А вот же идет он при свете дня, угрюмый скорбный корпус слабо вздрагивает, непостижимо позвякивая и позванивая в машинном отделении, пыхтя, нежно бурля сзади погребенным гигантским водвинтом вперед, трудясь в открытое море, к вечности, звездам сектанта полоумного помощника при паденье розовой манзанильевой ночи вдали от побережья печального прибойного мира – к дегтярницам других рыбацких бухт, таинствам, опийным ночам в иллюминаторных царствах, узким главным топталовкам Курда. – Вдруг, бог мой, понимаешь, что смотрел на некие бездвижные белые крапины на палубе, между палубами в надстройке, и вот они где… пестрые сотрапезники по кают-компании в белых тужурках, они все это время опирались неподвижно, как несъемные части корабля у люка в коридор на камбуз. – Время после ужина, весь остальной экипаж хорошо накормлен и крепко спит на припадочных шконках дремы. – Сами же до того покойные наблюдатели мира, пока выскальзывают во Время, что ни один наблюдатель судна не окажется не обманут и не изучен много прежде, чем увидит, что они люди, что они единственное живое в виду. – Магометанские чико, отвратительные мелкие славяне моря, выглядывают из безмозглых своих кухонных тужурок – негры в поварских колпаках, венчающих блестящее мучимое чело черное, – у мусорных баков вечности, где латинские феллахи покоятся и дремлют о притихшем полудне. – И О потерянные спятившие чайки ёкают, опадая вокруг серым и беспокойным саваном на движущийся полуют – О кильватер, медленно вскипающий в бурленье дикого винта, что из машинного отделения на валу вращается и заводится сгораньями и давленьями и раздражительными стараньями Германических Стармехов и Греческих Уборщиков с косынками пота, и лишь Мостик может направить всю эту беспокойную энергию к какому-то Порту Разума через громадные одинокие неописуемые моря безумья. – Кто в форпике? Кто на ахтердеке? Кто на крыле мостика, помощник? – ни любящей души. – Старый bateau[9] пробирается по нашей сонной бухте на покое и держит курс к Теснинам, устьям Нептунова Оша, тончающим, меньшающим, пока наблюдаем – мимо бакена – мимо мыса суши – безрадостная, прокопченная, серая тонкая вуаль дремы фляпает с трубы, разносит волны жара до небес – флаги на вантах просыпаются от первого морского ветра. Мы едва можем различить название судна, скорбно выписанное на носу и на борту вдоль фальшборта верхней палубы.

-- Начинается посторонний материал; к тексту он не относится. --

(** C6. With a maintenance_window block in the tree: type "ANYTIME" with the
    hour set (to a non-zero value) or the day set (to a non-empty string) is
    an error; type "WEEKLY" with day "MON" (ordinal 1) and hour 3 yields the
    weekly window of day 1 and hour 3; type "WEEKLY" with no day, or with a
    day of the reserved zero ordinal, is an error; any other type is an
    error. *)
Theorem C6_maintenance_window (d : ResourceData) (n : nat) :
  rd_block d !! "maintenance_window" = Some (S n) →
  let typeMW := Get_string d "maintenance_window.0.type" in
  let day := Get_string d "maintenance_window.0.day" in
  (typeMW = "ANYTIME" →
     (∀ hour, rd_int d !! "maintenance_window.0.hour" = Some hour → hour ≠ 0 →
        expandKafkaMaintenanceWindow kafka d
        = Err (ErrorString "hour should not be set, when using ANYTIME"))
     ∧ (day ≠ "" → is_Err (expandKafkaMaintenanceWindow kafka d)))
  ∧ (typeMW = "WEEKLY" →
     (WeeklyMaintenanceWindow_WeekDay_value kafka !! "MON" = Some 1 →
      day = "MON" → rd_int d !! "maintenance_window.0.hour" = Some 3 →
        expandKafkaMaintenanceWindow kafka d
        = Ok (Some {| Policy := Some (MaintenanceWindow_WeeklyMaintenanceWindow 1 3) |}))
     ∧ (WeeklyMaintenanceWindow_WeekDay_value kafka !! "" = None →
        rd_string d !! "maintenance_window.0.day" = None →
        is_Err (expandKafkaMaintenanceWindow kafka d))
     ∧ (WeeklyMaintenanceWindow_WeekDay_value kafka !! day = Some 0 →
        is_Err (expandKafkaMaintenanceWindow kafka d)))
  ∧ (typeMW ≠ "ANYTIME" → typeMW ≠ "WEEKLY" →
     expandKafkaMaintenanceWindow kafka d
     = Err (ErrorString "maintenance_window.0.type should be ANYTIME or WEEKLY")).
Proof.
  intros Hblock typeMW day.
  unfold expandKafkaMaintenanceWindow, GetOk_block. rewrite Hblock.
  rewrite !GetOk_string_eq. fold typeMW day. cbn [Nat.eqb negb iface_eqb].
  split; [|split].
  - intros ->. cbn [String.eqb Ascii.eqb Bool.eqb]. split.
    + intros hour Hh Hne. unfold GetOk_int. rewrite Hh.
      apply Z.eqb_neq in Hne as ->. reflexivity.
    + intros Hne. destruct (GetOk_int d _) as [hour []]; [exact I|].
      apply String.eqb_neq in Hne as ->. exact I.
  - intros ->. cbn [String.eqb Ascii.eqb Bool.eqb]. repeat split.
    + intros Hmon -> Hh. unfold GetOk_int, map_index. by rewrite Hh, Hmon.
    + intros Hempty Hd. unfold day, Get_string, GetOk_string, map_index.
      rewrite Hd. cbn [fst]. rewrite Hempty.
      by destruct (GetOk_int d _) as [hour []].
    + intros Hzero. unfold map_index. rewrite Hzero.
      by destruct (GetOk_int d _) as [hour []].
  - intros Hany Hweekly.
    apply String.eqb_neq in Hany as ->. by apply String.eqb_neq in Hweekly as ->.
Qed.

End MaintenanceWindow.

Lemma C6_maintenance_window_witness :
  expandKafkaMaintenanceWindow kafka_pb d_weekly_mon_3
  = Ok (Some {| Policy := Some (MaintenanceWindow_WeeklyMaintenanceWindow 1 3) |}).
Proof.
  apply (proj1 (proj1 (proj2 (C6_maintenance_window kafka_pb d_weekly_mon_3 0 eq_refl))
                 eq_refl));
    reflexivity.
Defined.

Example expandKafkaMaintenanceWindow_anytime_hour :
  expandKafkaMaintenanceWindow kafka_pb
    {| rd_string := {[ "maintenance_window.0.type" := "ANYTIME" ]};
       rd_int := {[ "maintenance_window.0.hour" := 5 ]};
       rd_bool := ∅; rd_set := ∅; rd_list := ∅;
       rd_block := {[ "maintenance_window" := 1%nat ]} |}
  = Err (ErrorString "hour should not be set, when using ANYTIME").
Proof. by vm_compute. Qed.

Example expandKafkaMaintenanceWindow_weekly_no_day :
  expandKafkaMaintenanceWindow kafka_pb
    {| rd_string := {[ "maintenance_window.0.type" := "WEEKLY" ]};
       rd_int := {[ "maintenance_window.0.hour" := 3 ]};
       rd_bool := ∅; rd_set := ∅; rd_list := ∅;
       rd_block := {[ "maintenance_window" := 1%nat ]} |}
  = Err errWeekDay.
Proof. by vm_compute. Qed.

(** ** Disk autoscaling *)

Lemma GetOk_int_value d path :
  (let '(v, ok) := GetOk_int d path in if ok then v else 0) = Get_int d path.
Proof.
  unfold Get_int, GetOk_int.
  destruct (rd_int d !! path) as [i|]; simpl; [|done].
  by destruct (Z.eqb_spec i 0).
Qed.

Lemma GetOk_int_toBytes d path :
  (let '(v, ok) := GetOk_int d path in if ok then toBytes v else 0)
  = toBytes (Get_int d path).
Proof.
  unfold Get_int, GetOk_int.
  destruct (rd_int d !! path) as [i|]; simpl; [|done].
  by destruct (Z.eqb_spec i 0) as [->|].
Qed.

(** C7. Flattening a disk autoscaling policy whose limit is 107374182400
    bytes yields 100 under disk_size_limit; flattening converts the limit to
    gigabytes and copies the two thresholds as they are; expansion returns a
    policy exactly when the block exists in the tree, and that policy holds
    the declared limit converted to bytes and the two declared thresholds as
    they are. *)
Theorem C7_disk_size_autoscaling :
  (∀ p, DiskSizeLimit p = 107374182400 →
     ∃ out, flattenKafkaDiskSizeAutoscaling (Some p) = [out]
            ∧ out !! "disk_size_limit" = Some (VInt 100))
  ∧ (∀ p, ∃ out, flattenKafkaDiskSizeAutoscaling (Some p) = [out]
       ∧ out !! "disk_size_limit" = Some (VInt (DiskSizeLimit p ÷ 2 ^ 30))
       ∧ out !! "planned_usage_threshold" = Some (VInt (PlannedUsageThreshold p))
       ∧ out !! "emergency_usage_threshold" = Some (VInt (EmergencyUsageThreshold p)))
  ∧ (∀ d, expandKafkaDiskSizeAutoscaling d
          = match rd_block d !! "config.0.disk_size_autoscaling" with
            | Some _ =>
                Some {| DiskSizeLimit :=
                          Get_int d "config.0.disk_size_autoscaling.0.disk_size_limit"
                          * 2 ^ 30;
                        PlannedUsageThreshold :=
                          Get_int d "config.0.disk_size_autoscaling.0.planned_usage_threshold";
                        EmergencyUsageThreshold :=
                          Get_int d "config.0.disk_size_autoscaling.0.emergency_usage_threshold" |}
            | None => None
            end).
Proof.
  split; [|split].
  - intros p Hp. eexists. split; [reflexivity|].
    cbv zeta. rewrite Hp. by vm_compute.
  - intros p. eexists. split; [reflexivity|]. cbv zeta.
    repeat split; by simplify_map_eq.
  - intros d. unfold expandKafkaDiskSizeAutoscaling, GetOkExists_block.
    destruct (rd_block d !! "config.0.disk_size_autoscaling"); simpl; [|done].
    by rewrite GetOk_int_toBytes, !GetOk_int_value.
Qed.

Example flattenKafkaDiskSizeAutoscaling_100GiB :
  flattenKafkaDiskSizeAutoscaling
    (Some {| PlannedUsageThreshold := 70; EmergencyUsageThreshold := 90;
             DiskSizeLimit := 107374182400 |})
  = [ <["emergency_usage_threshold" := VInt 90]>
      (<["planned_usage_threshold" := VInt 70]>
      (<["disk_size_limit" := VInt 100]> ∅)) ].
Proof. reflexivity. Qed.

Lemma C7_disk_size_autoscaling_witness :
  (∃ out,
     flattenKafkaDiskSizeAutoscaling
       (Some {| PlannedUsageThreshold := 70; EmergencyUsageThreshold := 90;
                DiskSizeLimit := 107374182400 |}) = [out]
     ∧ out !! "disk_size_limit" = Some (VInt 100))
  ∧ expandKafkaDiskSizeAutoscaling d_disk_size_autoscaling
    = Some {| PlannedUsageThreshold := 70; EmergencyUsageThreshold := 90;
              DiskSizeLimit := 107374182400 |}
  ∧ expandKafkaDiskSizeAutoscaling (d_version "3.5") = None.
Proof.
  split; [|split].
  - exact (proj1 C7_disk_size_autoscaling
             {| PlannedUsageThreshold := 70; EmergencyUsageThreshold := 90;
                DiskSizeLimit := 107374182400 |} eq_refl).
  - exact (proj2 (proj2 C7_disk_size_autoscaling) d_disk_size_autoscaling).
  - exact (proj2 (proj2 C7_disk_size_autoscaling) (d_version "3.5")).
Defined.

(** ** User diffing *)

Section UsersDiff.
Implicit Types (currUsers : list User) (targetUsers : list UserSpec).
Implicit Types (toDelete m : gmap string bool).

(** The first loop inserts every current name in both maps. *)
Lemma kafkaUsersDiff_loop1 currUsers toDelete m :
  foldl (λ '(toDelete, m) user,
           (<[User_Name user := true]> toDelete, <[User_Name user := true]> m))
        (toDelete, m) currUsers
  = (foldl (λ acc user, <[User_Name user := true]> acc) toDelete currUsers,
     foldl (λ acc user, <[User_Name user := true]> acc) m currUsers).
Proof.
  revert toDelete m. induction currUsers as [|u l IH]; intros; simpl; [done|].
  apply IH.
Qed.

Lemma insert_names_lookup currUsers m k :
  is_Some (foldl (λ acc user, <[User_Name user := true]> acc) m currUsers !! k)
  ↔ k ∈ (User_Name <$> currUsers) ∨ is_Some (m !! k).
Proof.
  revert m. induction currUsers as [|u l IH]; intros m; simpl.
  - rewrite elem_of_nil. tauto.
  - rewrite IH, elem_of_cons.
    destruct (decide (User_Name u = k)) as [->|Hne].
    + rewrite lookup_insert_eq. split; eauto.
    + rewrite lookup_insert_ne by done. split.
      * intros [?|?]; eauto.
      * intros [[?|?]|?]; eauto. congruence.
Qed.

Вскоре от первых долгих волн судно это станет разбухающим морским змеем, пена прижмется, развертываясь, к торжественным устам. – Где дневальные, которых мы видели опиравшимися на уютные послепосудоуборочные поручни, на солнышке? Уже вовнутрь ушли, задраили заглушки долгому тюремному сроку рейса в открытом море, железо будет стянуто боньг и плоско глухо, как дерево на пьяных надеждах Порта, в лихорадочных бредовых радостях ночи на Эмбаркадеро первые десять выпивок белые бески попрыгивают в буром рябом баре, весь синий Фриско дик от моряков, людей, фуникулеров, ресторанов, горок, ночь сейчас, лишь белогорый городок уклонами за твоим мостом Золотые Ворота, мы выходим в море. —
Время час. Пароход «Уильям Карозерз» отплывает в Панамский канал и Мексиканский залив. —
Один снежистый флаг кильватера трепещет с кормы эмблемой зашедших внутрь дневальных. – Вы их видели, как проплывают к морю мимо вашего пассажирского парома, вашего цепномостого на-работу-катательного «форда», поваренковичные, сальнофартучные, испорченные, злые, убогие, как кофейные опивки в бочонке, пустяковые, как апельсиновая кожура на масляной палубе, белые, как чаячий помет – бледные, как перья – птичьи – одержимые похабные помойные ребята и сицилийские искатели приключений по усатому Морю? И спрашивали себя про их жизнь? Джорджи Варевски, когда я впервые с ним познакомился в то утро в Профкоме, выглядел настолько призрачным судомоем, плывущим к своим Сингапурам безвестности, что я сразу понял, что видал его уже сто раз – где-то – и знал, что увижу его и еще сто раз.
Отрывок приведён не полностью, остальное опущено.